Un instituto para las maternas

Un instituto para las maternas

El Materno Infantil de Bogotá ganó en 2008 el premio EL COLOMBIANO Ejemplar en Solidaridad-Institución.

Desde hace quince años, el Instituto Materno Infantil de Bogotá tiene como política que toda mujer gestante con una emergencia obstétrica tiene las puertas abiertas para ser atendida en la entidad, sin importar su condición, su origen, el aseguramiento, el régimen o incluso si no cuenta con cobertura en salud. Todo el personal, desde el administrativo hasta el asistencial, está capacitado para recibir a las personas que requieran de sus servicios y ninguna puede ser rechazada. Su salud y la del bebé son prioridad y están antes que cualquier trámite o registro.

Jorge Eduardo Caro, médico especialista en ginecología y obstetricia y coordinador de este servicio en la Subred Centro Oriente, de la cual hace parte el Instituto, señala que por la ubicación geográfica, en el Centro de la capital, la entidad se ha convertido en receptora de poblaciones vulnerables: migrantes, habitantes de calle, trabajadoras sexuales, indígenas. Todas son bienvenidas y el servicio se ha adaptado para ofrecerles las mejores condiciones en su estancia en el sitio.

Por ejemplo, para la población indígena, “en su mayoría perteneciente a los cabildos del pueblo emberá katío”, cuentan con traductores y gestores que los acompañan en su proceso de atención, entendiendo que el choque cultural al ser acogidos en la medicina tradicional puede ser fuerte, y se trata de mitigar ese impacto y, en definitiva, humanizar el servicio que se les ofrece, afirma Ximena Andrea Garavito, médica pediatra y líder de la UHMES Materno Infantil y referente técnica de neonatología de la Subred Centro Oriente.

“Tenemos un pacto humanizado, mediante el cual la gestante puede estar acompañada las 24 horas del día por un familiar o un allegado que ella elija para que esté durante el parto, eso nos ha ayudado a que se controlen muchas complicaciones posparto en el manejo del dolor y la ansiedad al sentirse más seguras con un conocido al lado”, comenta Garavito.

Pionero en el “plan canguro”

En sus 77 años de historia –fue fundado en 1944–, el Instituto Materno Infantil de Bogotá ha tenido como objetivo la atención materno perinatal especializada y del embarazo en todas sus patologías, incluyendo las de alto riesgo como preeclampsia, y cuenta con una unidad de cuidados intensivos neonatal para los recién nacidos.

La doctora Garavito recuerda que “en los años setenta fuimos pioneros del ‘plan canguro en el mundo’, implementado por los doctores Édgar Rey y Héctor Martínez Gómez, quienes identificaron los beneficios de que las madres, con su calor humano, su amor y la lactancia hicieran las veces de incubadora, haciendo que el bebé ganara peso y mejorara de su patología”.

En el Instituto son “firmes creyentes” de que la prematurez en el mundo “es algo más que la patología fisiológica” y se encargan, en palabras de Garavito, de enfocarse en la “patología social de las pacientes”.

Por eso, todas las maternas y sus hijos reciben una valoración completa por parte del área psicosocial. “Tienen que desarrollar un curso de diez sesiones en las que pasan por terapia física, fonoaudiología, ocupacional, psicología, trabajo social, enfermería y medicina con instrucciones en el manejo del recién nacido; hasta que no lo completan y realizan el examen escrito no se les da el egreso”. Así procuran brindarles las herramientas necesarias para que en casa la situación se lleve de la mejor manera.

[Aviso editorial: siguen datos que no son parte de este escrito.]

(** The outcomes of the failure handler. *)
Lemma handleStepFailure_settles env ord tools decID stepID r s st :
  range_order (TaskGraph.Steps (gs_graph s)) ord → wf_graph (gs_graph s) →
  get_step (gs_graph s) stepID = Some st →
  SubagentOutput.Status (SpawnResult.Output r) ≠ StatusApprovalRequired →
  let h := handleStepFailure env ord tools decID stepID r s in
  (h.2 = VerdictReturn ∧ ∃ st', get_step (gs_graph h.1) stepID = Some st' ∧
     Step.Status st' ∈ [StepPending; StepSuspended; StepDeprecated; StepFailed]) ∨
  (h.2 = VerdictContinue ∧ Step.Status <$> get_step (gs_graph h.1) stepID = Some StepBlocked ∧
   (isTerminalStatus (TaskGraph.Status (gs_graph s)) = false →
    ∃ dec, TaskGraph.PendingDecisions (gs_graph h.1) = TaskGraph.PendingDecisions (gs_graph s) ++ [dec] ∧
      Decision.ID dec = decID ∧ Decision.StepID dec = stepID ∧ Decision.Type_ dec = DecisionStepFailed)).
Proof.
  intros Ho Hwf Hs Hna h. unfold h, handleStepFailure. cbv zeta.
  set (o := SpawnResult.Output r) in *.
  set (s1 := archiveStep env stepID (result_map o) (on_graph (AutoDepositResult stepID (SubagentOutput.Result o)) s)).
  assert (keeps_steps (gs_graph s) (gs_graph s1)) as Hk.
  { unfold s1. rewrite archiveStep_graph. apply keeps_deposit. }
  assert (get_step (gs_graph s1) stepID = Some st) as Hs1 by by rewrite (keeps_get_step _ _ _ Hk).
  assert (wf_graph (gs_graph s1)) as Hwf1 by by (unfold wf_graph; rewrite (keeps_Steps _ _ Hk)).
  assert (range_order (TaskGraph.Steps (gs_graph s1)) ord) as Ho1 by by rewrite (keeps_Steps _ _ Hk).
  rewrite Hs1. destruct (diagnoseFault (Some o) st) as [[c sug] det] eqn:Ed.
  destruct (reclassifyToolRefusal (tool_failures env) tools c sug det) as [[c' sug'] det'] eqn:Er.
  rewrite decide_False by (by eapply reclassify_approval; [eapply diagnoseFault_approval|]).
  pose proof (tryBacktrack_cases (Some (env_cfg env)) (env_archive env) decID (env_now env) stepID
    (SubagentOutput.MissingContext o) s1 st Hwf1 Hs1) as Hb.
  destruct (tryBacktrack _ _ _ _ _ _ s1) as [s2 handled] eqn:Eb. cbn [fst snd] in Hb.
  destruct Hb as [(_ & -> & ->)|[(_ & -> & _ & _ & _ & _ & _ & (st' & Hst' & Hp & _) & _)|(_ & -> & _ & _ & Hsus & _)]].
  - destruct (spawn_follow_up_cases env ord c' (SubagentOutput.MissingContext o) st s1 stepID Ho1 Hwf1 Hs1)
      as [(Hf & Hst)|(Hf & Hu & Hwf2 & st2 & Hs2)];
      destruct (spawn_follow_up env ord c' (SubagentOutput.MissingContext o) st s1) as [s2 b] eqn:E2;
      cbn [fst snd] in *; subst b.
    + left. split; [done|]. apply fmap_Some in Hst as (st' & Hst' & Hd). exists st'. split; [done|].
      rewrite <- Hd. right; right; left.
    + destruct (activate_fallback_cases env ord stepID c' o s2 st2 Hs2) as [(Hf3 & st3 & Hs3 & Hin)|E3].
      * destruct (activate_fallback env ord stepID c' o s2) as [s3 b3]. cbn [fst snd] in *. subst b3.
        left. split; [done|]. exists st3. split; [done|]. set_solver.
      * rewrite E3. right. split; [done|]. cbn [fst].
        destruct (block_and_ask_spec env decID stepID c' sug' det' o s2 st2 Hs2) as [Ha Hb].
        split; [exact Ha|]. intros Ht.
        destruct Hb as (dec & Hb1 & Hb2 & Hb3 & Hb4).
        { by rewrite (un_status _ _ Hu), (keeps_Status _ _ Hk). }
        exists dec. rewrite Hb1, (un_pending _ _ Hu), (keeps_Pending _ _ Hk). split_and!; try done.
        rewrite Hb3. by apply Hwf2.
  - left. split; [done|]. exists st'. split; [done|]. rewrite Hp. left.
  - left. split; [done|]. specialize (Hsus stepID (or_introl eq_refl)). rewrite Hs1 in Hsus.
    apply fmap_Some in Hsus as (st' & Hst' & Hd). exists st'. split; [done|].
    cbn in Hd. rewrite <- Hd. right; left.
Qed.

(** An output that is not accepted never leaves its step running.  Unless
    the output asks for an approval, the failure handler ends in one of two
    ways: it handled the failure itself, and the step is pending again (a
    supplement round), suspended (the fuse), deprecated in favour of a
    follow-up step, or failed in favour of its fallback; or the step is
    blocked and, on a live task, a decision about it is parked. *)
Theorem failed_output_settles env ord tools decID stepID r s st :
  range_order (TaskGraph.Steps (gs_graph s)) ord → wf_graph (gs_graph s) →
  get_step (gs_graph s) stepID = Some st →
  SubagentOutput.Status (SpawnResult.Output r) ≠ StatusApprovalRequired →
  let h := handleStepFailure env ord tools decID stepID r s in
  (h.2 = VerdictReturn ∧ ∃ st', get_step (gs_graph h.1) stepID = Some st' ∧
     Step.Status st' ∈ [StepPending; StepSuspended; StepDeprecated; StepFailed]) ∨
  (h.2 = VerdictContinue ∧ Step.Status <$> get_step (gs_graph h.1) stepID = Some StepBlocked ∧
   (isTerminalStatus (TaskGraph.Status (gs_graph s)) = false →
    ∃ dec, TaskGraph.PendingDecisions (gs_graph h.1) = TaskGraph.PendingDecisions (gs_graph s) ++ [dec] ∧
      Decision.ID dec = decID ∧ Decision.StepID dec = stepID ∧ Decision.Type_ dec = DecisionStepFailed)).
Proof. exact (handleStepFailure_settles env ord tools decID stepID r s st). Qed.

(** ** Witnesses *)

Definition ex_out_env : OutEnv :=
  mkOutEnv ex_cfg None (Some ∅) None (λ _ _ _, None) (λ _, "0.90") (λ _, "v") (λ _, 0%Z) (Some 2000%Z) "ab12" 11.
Definition ex_output (st : SubagentStatus) (missing : list string) : SpawnResult.t :=
  SpawnResult.mk (SubagentOutput.mk st float_one (Some {["summary" := AString "done"]}) missing [] [] [] "" None [] [] [] [] 0)
    "t:a" "model" [].
Definition ex_run_state : GateState :=
  mkGate (blankGraph "t" [blankStep "a" StepRunning []; blankStep "b" StepPending ["a"]]) ∅ [].

Lemma ok_output_completes_witness :
  completes "a" (gs_graph ex_run_state)
    (gs_graph (handleOutput ex_out_env ["a"; "b"] [] "d" "a" (Some (ex_output StatusOK [])) ex_run_state)).
Proof.
  apply (ok_output_completes ex_out_env ["a"; "b"] [] "d" "a" (ex_output StatusOK []) ex_run_state
    (blankStep "a" StepRunning [])); vm_compute; reflexivity.
Defined.

Lemma failed_output_settles_witness :
  ∃ dec, TaskGraph.PendingDecisions
      (gs_graph (handleStepFailure ex_out_env ["a"; "b"] [] "d" "a" (ex_output StatusFailed []) ex_run_state).1) = [dec] ∧
    Decision.StepID dec = "a".
Proof.
  destruct (failed_output_settles ex_out_env ["a"; "b"] [] "d" "a" (ex_output StatusFailed []) ex_run_state
    (blankStep "a" StepRunning [])) as [[H _]|(_ & _ & H)].
  - unfold range_order. apply (bool_decide_unpack _). vm_compute. exact I.
  - apply wf_graphb_true. vm_compute. reflexivity.
  - vm_compute. reflexivity.
  - discriminate.
  - exfalso. revert H. vm_compute. discriminate.
  - destruct (H eq_refl) as (dec & H1 & _ & H2 & _). exists dec. split; [exact H1|exact H2].
Defined.
Definition verify_plan_checkboxes (env : VerifyEnv) (params : list (string * any)) : bool * string :=
  let path := param_string params "path" in
  if decide (path = "") then (false, "missing 'path' parameter")
  else
    match read_file env (abs_path env path) with
    | Err _ => (false, ("plan file not found: " +:+ path)%string)
    | Ok content =>
        let unchecked := count content "- [ ]" in
        let total := unchecked + count content "- [x]" + count content "- [X]" in
        if total =? 0 then (true, "no checkboxes in plan (numbered list format)")
        else if 0 <? unchecked
        then (false, (pretty (Z.of_nat unchecked) +:+ "/" +:+ pretty (Z.of_nat total)
                       +:+ " plan checkboxes still unchecked")%string)
        else (true, ("all " +:+ pretty (Z.of_nat total) +:+ " plan checkboxes completed")%string)
    end.

Definition entity_patterns (name : string) : list string :=
  ["func " +:+ name +:+ " "; "func " +:+ name +:+ "("; "type " +:+ name +:+ " "; "type " +:+ name +:+ "[";
   "var " +:+ name +:+ " "; "var " +:+ name +:+ newline; "const " +:+ name +:+ " "; "const " +:+ name +:+ newline;
   ") " +:+ name +:+ "("; ") " +:+ name +:+ " "]%string.
Definition entityFound (contents : list string) (name : string) : bool :=
  existsb (λ content, existsb (λ p, contains p content) (entity_patterns name)) contents.
Definition verify_code_entities (env : VerifyEnv) (params : list (string * any)) : bool * string :=
  match amap_get params "entities" with
  | Some (AList (e :: es)) =>
      let dir := param_string params "search_dir" in
      let dir := if decide (dir = "") then workdir env else dir in
      if decide (dir = "") then (false, "no search directory (neither search_dir nor workdir set)")
      else
        let names := filter (λ n, n ≠ "") ((λ e, default "" (as_string (Some e))) <$> e :: es) in
        let missing := filter (λ n, entityFound (go_files env dir) n = false) names in
        if decide (missing = [])
        then (true, ("all " +:+ pretty (Z.of_nat (length names)) +:+ " code entities verified")%string)
        else (false, ("code entities not found: " +:+ join ", " missing)%string)
  | _ => (false, "missing or empty 'entities' parameter")
  end.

La Subred Centro Oriente se ha convertido en referente en intervenciones como la cirugía cardiovascular neonatal y en atenciones de malformaciones cardíacas congénitas. “Además, tenemos un plan estructurado con subespecialidades para el manejo de patologías necesarias para el recién nacido, como genética, cardiología, cirugía, ortopedia, cirugía maxilofacial y plástica, otorrinolaringología, fisiatría, oftalmología, neuropediatría y otras terapias”, sostiene Garavito.

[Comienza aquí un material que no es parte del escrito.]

(* ===== verification/CostSentinel.v ===== *)
(** * Cost alerts (core/cost_sentinel.go)

    The two observers: prompt-cache inefficiency per step and budget
    consumption per task.  Their mutexes guard the maps modelled here; an
    observation is one atomic step on the state. *)

From S2P Require Import Prelude.

(** ** Cold prompt caches *)

Definition cache_threshold : Z := 3.
Definition minPromptTokens : Z := 5000.

Module CacheSentinel.
(** [consecutiveZero]: task and step to the running count. *)
Definition key (taskID stepID : string) : string := (taskID +:+ ":" +:+ stepID)%string.
Definition cold (promptTokens cacheRead : Z) : bool :=
  bool_decide (minPromptTokens < promptTokens)%Z && bool_decide (cacheRead = 0)%Z.
Definition Observe (taskID stepID : string) (promptTokens cacheRead : Z) (c : gmap string Z) : gmap string Z * (bool * Z) :=
  let k := key taskID stepID in
  let n := if cold promptTokens cacheRead then wrap64 (default 0%Z (c !! k) + 1) else 0%Z in
  (<[k := n]> c, (bool_decide (cache_threshold ≤ n)%Z, n)).
Definition Reset (taskID stepID : string) (c : gmap string Z) : gmap string Z := delete (key taskID stepID) c.
End CacheSentinel.

(** ** Budget tiers *)

Definition budget_tiers : list Z := [60; 80; 90]%Z.

Module BudgetSentinel.
(** [fired]: task to the tiers alerted. *)
(** One pass over the tiers: the highest tier newly reached and the fired set. *)
Definition fire (v : Z) (acc : Z * gset Z) (tier : Z) : Z * gset Z :=
  let '(highest, fired) := acc in
  if bool_decide (tier ≤ v)%Z && bool_decide (tier ∉ fired)
  then (if bool_decide (highest < tier)%Z then tier else highest, {[tier]} ∪ fired)
  else (highest, fired).
Definition Observe (taskID : string) (pct predictedPct : Z) (b : gmap string (gset Z)) : gmap string (gset Z) * Z :=
  let fired := default ∅ (b !! taskID) in
  let '(highest, fired) := foldl (fire pct) (0%Z, fired) budget_tiers in
  let '(highest, fired) :=
    if bool_decide (highest = 0)%Z && bool_decide (80 ≤ predictedPct)%Z
    then foldl (fire predictedPct) (highest, fired) budget_tiers else (highest, fired) in
  (<[taskID := fired]> b, highest).
Definition Reset (taskID : string) (b : gmap string (gset Z)) : gmap string (gset Z) := delete taskID b.
End BudgetSentinel.

(** ** Properties *)

(** A sequence of rounds of one step: tokens prompted and read from cache. *)
Definition observe_rounds (taskID stepID : string) (rounds : list (Z * Z)) (c : gmap string Z) : gmap string Z :=
  foldl (λ c r, (CacheSentinel.Observe taskID stepID r.1 r.2 c).1) c rounds.
(** The number of cold rounds a list starts with. *)
Fixpoint cold_prefix (rounds : list (Z * Z)) : nat :=
  match rounds with
  | r :: rs => if CacheSentinel.cold r.1 r.2 then S (cold_prefix rs) else 0
  | [] => 0
  end.

Lemma cold_prefix_length rounds : cold_prefix rounds ≤ length rounds.
Proof. induction rounds as [|r rs IH]; cbn; [lia|]. destruct (CacheSentinel.cold _ _); lia. Qed.

Lemma observe_rounds_count taskID stepID rounds :
  (Z.of_nat (length rounds) ≤ int64_max)%Z →
  default 0%Z (observe_rounds taskID stepID rounds ∅ !! CacheSentinel.key taskID stepID) =
  Z.of_nat (cold_prefix (reverse rounds)).
Proof.
  induction rounds as [|r rounds IH] using rev_ind; intros Hl; [done|].
  rewrite length_app in Hl. cbn [length] in Hl.
  unfold observe_rounds in *. rewrite foldl_app, reverse_snoc. cbn [foldl cold_prefix].
  unfold CacheSentinel.Observe at 1. cbn [fst snd]. rewrite lookup_insert_eq. cbn [default from_option id].
  destruct (CacheSentinel.cold r.1 r.2); [|done]. rewrite IH by lia.
  pose proof (cold_prefix_length (reverse rounds)) as Hc. rewrite length_reverse in Hc.
  rewrite wrap64_id; [lia|]. unfold in_int64, int64_min, int64_max in *. lia.
Qed.

(** The cache sentinel alerts on sustained misses only.  After any sequence of
    rounds of a step the next round alerts exactly when it and the two rounds
    before it were all cold (a large prompt with nothing read from the cache);
    any other round starts the count again. *)
Theorem cache_alert_exact taskID stepID rounds p c :
  (Z.of_nat (length rounds) < int64_max)%Z →
  (CacheSentinel.Observe taskID stepID p c (observe_rounds taskID stepID rounds ∅)).2.1 = true ↔
  3 ≤ cold_prefix ((p, c) :: reverse rounds).
Proof.
  intros Hl. cbn [cold_prefix fst snd]. unfold CacheSentinel.Observe. cbn [fst snd].
  rewrite observe_rounds_count by lia. rewrite bool_decide_eq_true.
  destruct (CacheSentinel.cold p c); [|unfold cache_threshold; lia].
  pose proof (cold_prefix_length (reverse rounds)) as Hc. rewrite length_reverse in Hc.
  rewrite wrap64_id; [unfold cache_threshold; lia|]. unfold in_int64, int64_min, int64_max in *. lia.
Qed.
Lemma cache_alert_exact_witness :
  (CacheSentinel.Observe "t" "a" 6000 0 (observe_rounds "t" "a" [(6000, 0); (10, 0); (6000, 0); (7000, 0)]%Z ∅)).2.1 = true.
Proof. apply cache_alert_exact; vm_compute; [reflexivity|lia]. Defined.

(** A sequence of budget observations of any tasks: the alerts raised, each with
    its task. *)
Fixpoint observe_budget (obs : list (string * Z * Z)) (b : gmap string (gset Z)) : list (string * Z) :=
  match obs with
  | [] => []
  | (taskID, pct, predicted) :: rest =>
      let '(b, tier) := BudgetSentinel.Observe taskID pct predicted b in
      (if decide (tier = 0)%Z then [] else [(taskID, tier)]) ++ observe_budget rest b
  end.

(** One pass: nothing fired is forgotten, every tier reached is fired, and an
    alert is a tier that was not fired before and is now. *)
Definition fired_pass (before : gset Z) (highest0 highest : Z) (after : gset Z) : Prop :=
  before ⊆ after ∧ (highest = highest0 ∨ (highest ∉ before ∧ highest ∈ after ∧ highest ∈ budget_tiers)).

Lemma fire_fold v tiers h fired :
  (∀ t, t ∈ tiers → t ∈ budget_tiers) →
  let r := foldl (BudgetSentinel.fire v) (h, fired) tiers in
  fired_pass fired h r.1 r.2 ∧ (∀ t, t ∈ tiers → (t ≤ v)%Z → t ∈ r.2).
Proof.
  revert h fired. induction tiers as [|t tiers IH]; intros h fired Ht r.
  { unfold r. split; [|by intros t ?%elem_of_nil]. split; [done|by left]. }
  unfold r. cbn [foldl].
  change (BudgetSentinel.fire v (h, fired) t) with
    (if bool_decide (t ≤ v)%Z && bool_decide (t ∉ fired)
     then (if bool_decide (h < t)%Z then t else h, {[t]} ∪ fired) else (h, fired)).
  assert (∀ t', t' ∈ tiers → t' ∈ budget_tiers) as Ht' by (intros; apply Ht; by right).
  destruct (bool_decide (t ≤ v)%Z && bool_decide (t ∉ fired)) eqn:E.
  - rewrite andb_true_iff, !bool_decide_eq_true in E.
    set (h' := if bool_decide (h < t)%Z then t else h).
    destruct (IH h' ({[t]} ∪ fired) Ht') as [[Hsub Hh] Hall]. cbn [fst snd] in *. clear IH.
    assert (fired ⊆ {[t]} ∪ fired) as Hf by apply union_subseteq_r.
    assert (t ∈ (foldl (BudgetSentinel.fire v) (h', {[t]} ∪ fired) tiers).2) as Hin.
    { apply Hsub, elem_of_union_l. by apply elem_of_singleton. }
    split; [split; [intros x Hx; apply Hsub, Hf, Hx|]|].
    + destruct Hh as [->|(H1 & H2 & H3)]; [|right; split; [by intros ?%Hf|done]].
      unfold h'. case_bool_decide; [right|by left]. split; [tauto|]. split; [exact Hin|]. apply Ht. by left.
    + intros t' [->|Ht'']%elem_of_cons Hle; [exact Hin|by apply Hall].
  - destruct (IH h fired Ht') as [[Hsub Hh] Hall]. cbn [fst snd] in *.
    rewrite andb_false_iff, !bool_decide_eq_false in E.
    split; [by split|]. intros t' [->|Hin]%elem_of_cons Hle; [|by apply Hall].
    apply Hsub. destruct E as [E|E]; [lia|]. by apply dec_stable.
Qed.

Lemma Observe_fired taskID pct predicted b :
  let r := BudgetSentinel.Observe taskID pct predicted b in
  let before := default ∅ (b !! taskID) in
  ∃ after, r.1 = <[taskID := after]> b ∧ fired_pass before 0 r.2 after ∧
    ∀ t, t ∈ budget_tiers → (t ≤ pct)%Z → t ∈ after.
Proof.
  intros r before. unfold r, BudgetSentinel.Observe. fold before.
  destruct (fire_fold pct budget_tiers 0 before (λ t H, H)) as [[Hs Hh] Ha].
  destruct (foldl (BudgetSentinel.fire pct) (0%Z, before) budget_tiers) as [h fired]. cbn [fst snd] in *.
  destruct (bool_decide (h = 0)%Z && bool_decide (80 ≤ predicted)%Z) eqn:E.
  2: { exists fired. split; [done|]. split; [by split|done]. }
  rewrite andb_true_iff, !bool_decide_eq_true in E. destruct E as [-> _].
  destruct (fire_fold predicted budget_tiers 0 fired (λ t H, H)) as [[Hs2 Hh2] _].
  destruct (foldl (BudgetSentinel.fire predicted) (0%Z, fired) budget_tiers) as [h2 fired2]. cbn [fst snd] in *.
  exists fired2. split; [done|]. split; [|by intros; apply Hs2, Ha].
  split; [by intros x Hx; apply Hs2, Hs|]. destruct Hh2 as [->|(H1 & H2 & H3)]; [by left|right].
  split; [by intros ?%Hs|done].
Qed.

Lemma observe_budget_fresh obs b taskID tier :
  (taskID, tier) ∈ observe_budget obs b → tier ∉ default (∅ : gset Z) (b !! taskID).
Proof.
  revert b. induction obs as [|[[tid pct] pr] obs IH]; intros b; cbn [observe_budget]; [by intros ?%elem_of_nil|].
  destruct (Observe_fired tid pct pr b) as (after & Hb & [Hs Hh] & _).
  destruct (BudgetSentinel.Observe tid pct pr b) as [b' t]. cbn [fst snd] in *. subst b'.
  rewrite elem_of_app. intros [Hin|Hin].
  - case_decide as Ht; [by apply elem_of_nil in Hin|]. apply list_elem_of_singleton in Hin as [= -> ->].
    destruct Hh as [->|[? _]]; done.
  - apply IH in Hin. destruct (decide (taskID = tid)) as [->|Hne].
    + rewrite lookup_insert_eq in Hin. cbn [default from_option id] in Hin. by intros ?%Hs.
    + by rewrite lookup_insert_ne in Hin by done.
Qed.

(** A budget tier is alerted at most once.  Over any interleaving of
    observations of any tasks, without a reset, no task gets the same tier
    twice, and every alert is one of the tiers 60, 80 and 90. *)
Theorem budget_tiers_alert_once obs b :
  NoDup (observe_budget obs b) ∧ Forall (λ a, a.2 ∈ budget_tiers) (observe_budget obs b).
Proof.
  revert b. induction obs as [|[[tid pct] pr] obs IH]; intros b; cbn [observe_budget]; [by split; constructor|].
  destruct (Observe_fired tid pct pr b) as (after & Hb & [Hs Hh] & _).
  destruct (BudgetSentinel.Observe tid pct pr b) as [b' t]. cbn [fst snd] in *. subst b'.
  destruct (IH (<[tid:=after]> b)) as [Hnd Hall].
  case_decide as Ht; [done|]. destruct Hh as [->|(H1 & H2 & H3)]; [done|].
  split; [|by constructor]. cbn [app]. constructor; [|done].
  intros Hin%observe_budget_fresh. rewrite lookup_insert_eq in Hin. by apply Hin.
Qed.
Example budget_alerts :
  observe_budget [("t", 65, 0); ("t", 70, 85); ("u", 95, 0); ("t", 91, 100)]%Z ∅ =
  [("t", 60); ("t", 80); ("u", 90); ("t", 90)]%Z.
Proof. vm_compute. reflexivity. Qed.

Para el próximo lustro, el Instituto espera abrir su nuevo hospital en Bogotá, una obra que tendrá áreas enfocadas en el cuidado materno perinatal y de la familia, que impactará a cerca de dos millones de personas de la Subred Centro Oriente de la ciudad.

“Con nuestras acciones hemos logrado reducir la mortalidad materna por embarazos de alto riesgo como hemorragias severas, preeclampsia o infecciones. Nuestro modelo ha sido tenido en cuenta como referente en Bogotá para la implementación del código rojo (hemorragia obstétrica) en otras instituciones de salud”, concluye el doctor Jorge Eduardo Caro.